### Source material

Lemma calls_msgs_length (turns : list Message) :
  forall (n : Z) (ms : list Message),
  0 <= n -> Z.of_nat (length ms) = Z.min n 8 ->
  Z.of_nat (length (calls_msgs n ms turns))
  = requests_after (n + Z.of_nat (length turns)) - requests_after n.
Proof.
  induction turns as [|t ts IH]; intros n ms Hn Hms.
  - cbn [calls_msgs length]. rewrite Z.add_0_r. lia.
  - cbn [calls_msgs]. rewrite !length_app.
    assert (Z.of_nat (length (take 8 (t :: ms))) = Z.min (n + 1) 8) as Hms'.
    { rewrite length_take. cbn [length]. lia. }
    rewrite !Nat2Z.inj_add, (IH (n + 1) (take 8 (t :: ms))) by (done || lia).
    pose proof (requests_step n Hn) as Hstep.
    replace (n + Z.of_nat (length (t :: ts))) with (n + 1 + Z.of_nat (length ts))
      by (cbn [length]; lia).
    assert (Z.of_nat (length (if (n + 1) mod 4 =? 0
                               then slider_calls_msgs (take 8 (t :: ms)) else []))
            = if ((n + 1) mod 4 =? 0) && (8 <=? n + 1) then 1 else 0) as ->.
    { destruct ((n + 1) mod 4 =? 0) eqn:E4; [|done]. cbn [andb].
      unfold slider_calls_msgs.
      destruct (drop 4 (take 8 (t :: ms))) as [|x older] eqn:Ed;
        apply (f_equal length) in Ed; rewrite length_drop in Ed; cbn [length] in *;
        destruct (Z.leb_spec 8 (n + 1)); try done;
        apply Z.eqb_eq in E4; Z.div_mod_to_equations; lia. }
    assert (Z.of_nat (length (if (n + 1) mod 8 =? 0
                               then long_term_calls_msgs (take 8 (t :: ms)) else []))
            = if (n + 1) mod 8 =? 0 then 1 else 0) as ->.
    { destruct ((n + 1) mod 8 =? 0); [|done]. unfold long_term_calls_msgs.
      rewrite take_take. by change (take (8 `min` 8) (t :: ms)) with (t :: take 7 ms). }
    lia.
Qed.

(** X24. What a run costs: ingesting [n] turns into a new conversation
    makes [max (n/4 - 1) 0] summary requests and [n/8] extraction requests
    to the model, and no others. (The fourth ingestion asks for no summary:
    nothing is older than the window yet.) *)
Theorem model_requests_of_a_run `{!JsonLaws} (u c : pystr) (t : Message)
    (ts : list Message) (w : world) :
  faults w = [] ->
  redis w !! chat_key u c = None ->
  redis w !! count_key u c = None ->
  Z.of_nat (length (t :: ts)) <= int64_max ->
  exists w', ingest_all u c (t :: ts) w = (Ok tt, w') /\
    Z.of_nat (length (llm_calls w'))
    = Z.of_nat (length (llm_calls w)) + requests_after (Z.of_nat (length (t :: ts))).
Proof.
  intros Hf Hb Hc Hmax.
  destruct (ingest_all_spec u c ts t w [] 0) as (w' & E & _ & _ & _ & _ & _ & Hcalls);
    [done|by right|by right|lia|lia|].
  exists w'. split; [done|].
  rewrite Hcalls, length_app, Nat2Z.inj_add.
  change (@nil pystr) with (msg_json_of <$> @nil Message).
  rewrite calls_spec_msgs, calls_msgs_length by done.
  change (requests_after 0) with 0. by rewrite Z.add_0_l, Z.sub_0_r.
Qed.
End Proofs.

######
### Source material

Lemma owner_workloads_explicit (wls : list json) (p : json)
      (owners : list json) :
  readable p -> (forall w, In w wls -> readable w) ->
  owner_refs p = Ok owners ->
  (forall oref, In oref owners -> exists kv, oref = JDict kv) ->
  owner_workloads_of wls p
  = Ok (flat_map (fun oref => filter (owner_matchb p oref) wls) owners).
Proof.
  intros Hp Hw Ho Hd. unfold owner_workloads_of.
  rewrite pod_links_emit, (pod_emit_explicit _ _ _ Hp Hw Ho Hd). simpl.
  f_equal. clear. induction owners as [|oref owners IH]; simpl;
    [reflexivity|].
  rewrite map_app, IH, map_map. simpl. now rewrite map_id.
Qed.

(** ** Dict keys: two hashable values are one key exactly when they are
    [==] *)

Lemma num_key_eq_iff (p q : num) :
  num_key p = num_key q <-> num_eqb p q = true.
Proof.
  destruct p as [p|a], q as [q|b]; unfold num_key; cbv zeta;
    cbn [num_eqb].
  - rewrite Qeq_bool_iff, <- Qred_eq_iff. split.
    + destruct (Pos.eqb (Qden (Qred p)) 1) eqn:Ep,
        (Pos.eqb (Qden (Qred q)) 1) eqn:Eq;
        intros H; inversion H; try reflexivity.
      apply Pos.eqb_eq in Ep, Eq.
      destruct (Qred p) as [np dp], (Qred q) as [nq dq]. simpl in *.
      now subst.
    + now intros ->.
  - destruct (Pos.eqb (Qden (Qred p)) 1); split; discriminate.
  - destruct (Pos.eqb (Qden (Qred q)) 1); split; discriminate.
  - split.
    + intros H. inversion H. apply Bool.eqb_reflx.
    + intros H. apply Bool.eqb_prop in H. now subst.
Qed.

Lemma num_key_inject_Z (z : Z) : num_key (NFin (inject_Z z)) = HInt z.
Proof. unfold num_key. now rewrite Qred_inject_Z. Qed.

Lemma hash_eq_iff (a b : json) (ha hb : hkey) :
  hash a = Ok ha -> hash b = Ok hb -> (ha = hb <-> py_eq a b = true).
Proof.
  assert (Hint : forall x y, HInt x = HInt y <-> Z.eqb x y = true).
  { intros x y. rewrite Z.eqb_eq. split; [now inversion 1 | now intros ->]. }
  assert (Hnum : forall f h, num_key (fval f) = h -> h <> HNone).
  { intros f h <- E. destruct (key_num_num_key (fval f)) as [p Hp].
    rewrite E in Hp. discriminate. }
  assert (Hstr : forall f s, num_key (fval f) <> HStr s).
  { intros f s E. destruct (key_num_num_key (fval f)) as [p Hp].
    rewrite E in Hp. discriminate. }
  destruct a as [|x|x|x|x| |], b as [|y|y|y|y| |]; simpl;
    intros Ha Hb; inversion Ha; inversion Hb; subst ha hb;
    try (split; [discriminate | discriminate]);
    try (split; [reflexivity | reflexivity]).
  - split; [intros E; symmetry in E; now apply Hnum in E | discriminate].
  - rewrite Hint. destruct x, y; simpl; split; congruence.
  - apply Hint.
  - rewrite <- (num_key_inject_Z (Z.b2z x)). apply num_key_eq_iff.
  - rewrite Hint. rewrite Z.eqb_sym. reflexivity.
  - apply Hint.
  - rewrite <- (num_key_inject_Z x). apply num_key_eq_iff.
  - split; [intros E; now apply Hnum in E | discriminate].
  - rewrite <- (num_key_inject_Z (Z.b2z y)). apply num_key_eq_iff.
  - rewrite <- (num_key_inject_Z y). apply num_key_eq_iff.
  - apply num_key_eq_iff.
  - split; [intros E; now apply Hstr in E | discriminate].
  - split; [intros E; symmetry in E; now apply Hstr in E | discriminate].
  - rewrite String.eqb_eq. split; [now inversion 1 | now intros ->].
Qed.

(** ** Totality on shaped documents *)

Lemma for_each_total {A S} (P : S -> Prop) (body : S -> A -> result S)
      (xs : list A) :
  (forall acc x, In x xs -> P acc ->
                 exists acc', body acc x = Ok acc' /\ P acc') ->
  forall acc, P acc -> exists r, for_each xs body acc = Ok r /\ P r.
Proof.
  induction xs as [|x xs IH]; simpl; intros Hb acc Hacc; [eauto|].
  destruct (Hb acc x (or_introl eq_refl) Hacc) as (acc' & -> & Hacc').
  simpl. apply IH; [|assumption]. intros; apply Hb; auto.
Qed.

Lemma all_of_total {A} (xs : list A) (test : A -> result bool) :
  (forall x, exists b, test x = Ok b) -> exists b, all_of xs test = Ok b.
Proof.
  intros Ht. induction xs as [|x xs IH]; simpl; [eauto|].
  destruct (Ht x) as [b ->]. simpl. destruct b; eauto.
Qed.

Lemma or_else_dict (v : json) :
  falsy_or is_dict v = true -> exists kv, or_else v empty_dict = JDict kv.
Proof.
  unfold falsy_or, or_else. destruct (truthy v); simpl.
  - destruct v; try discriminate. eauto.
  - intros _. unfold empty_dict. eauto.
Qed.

######

_Description of the task_
Would you please copy exactly the part of the entries above that begins at the line containing "Lemma calls_msgs_length (turns" and ends at the line containing "redis w !! count_key u c = None ->", both lines included?

_The answer_
Lemma calls_msgs_length (turns : list Message) :
  forall (n : Z) (ms : list Message),
  0 <= n -> Z.of_nat (length ms) = Z.min n 8 ->
  Z.of_nat (length (calls_msgs n ms turns))
  = requests_after (n + Z.of_nat (length turns)) - requests_after n.
Proof.
  induction turns as [|t ts IH]; intros n ms Hn Hms.
  - cbn [calls_msgs length]. rewrite Z.add_0_r. lia.
  - cbn [calls_msgs]. rewrite !length_app.
    assert (Z.of_nat (length (take 8 (t :: ms))) = Z.min (n + 1) 8) as Hms'.
    { rewrite length_take. cbn [length]. lia. }
    rewrite !Nat2Z.inj_add, (IH (n + 1) (take 8 (t :: ms))) by (done || lia).
    pose proof (requests_step n Hn) as Hstep.
    replace (n + Z.of_nat (length (t :: ts))) with (n + 1 + Z.of_nat (length ts))
      by (cbn [length]; lia).
    assert (Z.of_nat (length (if (n + 1) mod 4 =? 0
                               then slider_calls_msgs (take 8 (t :: ms)) else []))
            = if ((n + 1) mod 4 =? 0) && (8 <=? n + 1) then 1 else 0) as ->.
    { destruct ((n + 1) mod 4 =? 0) eqn:E4; [|done]. cbn [andb].
      unfold slider_calls_msgs.
      destruct (drop 4 (take 8 (t :: ms))) as [|x older] eqn:Ed;
        apply (f_equal length) in Ed; rewrite length_drop in Ed; cbn [length] in *;
        destruct (Z.leb_spec 8 (n + 1)); try done;
        apply Z.eqb_eq in E4; Z.div_mod_to_equations; lia. }
    assert (Z.of_nat (length (if (n + 1) mod 8 =? 0
                               then long_term_calls_msgs (take 8 (t :: ms)) else []))
            = if (n + 1) mod 8 =? 0 then 1 else 0) as ->.
    { destruct ((n + 1) mod 8 =? 0); [|done]. unfold long_term_calls_msgs.
      rewrite take_take. by change (take (8 `min` 8) (t :: ms)) with (t :: take 7 ms). }
    lia.
Qed.

(** X24. What a run costs: ingesting [n] turns into a new conversation
    makes [max (n/4 - 1) 0] summary requests and [n/8] extraction requests
    to the model, and no others. (The fourth ingestion asks for no summary:
    nothing is older than the window yet.) *)
Theorem model_requests_of_a_run `{!JsonLaws} (u c : pystr) (t : Message)
    (ts : list Message) (w : world) :
  faults w = [] ->
  redis w !! chat_key u c = None ->
  redis w !! count_key u c = None ->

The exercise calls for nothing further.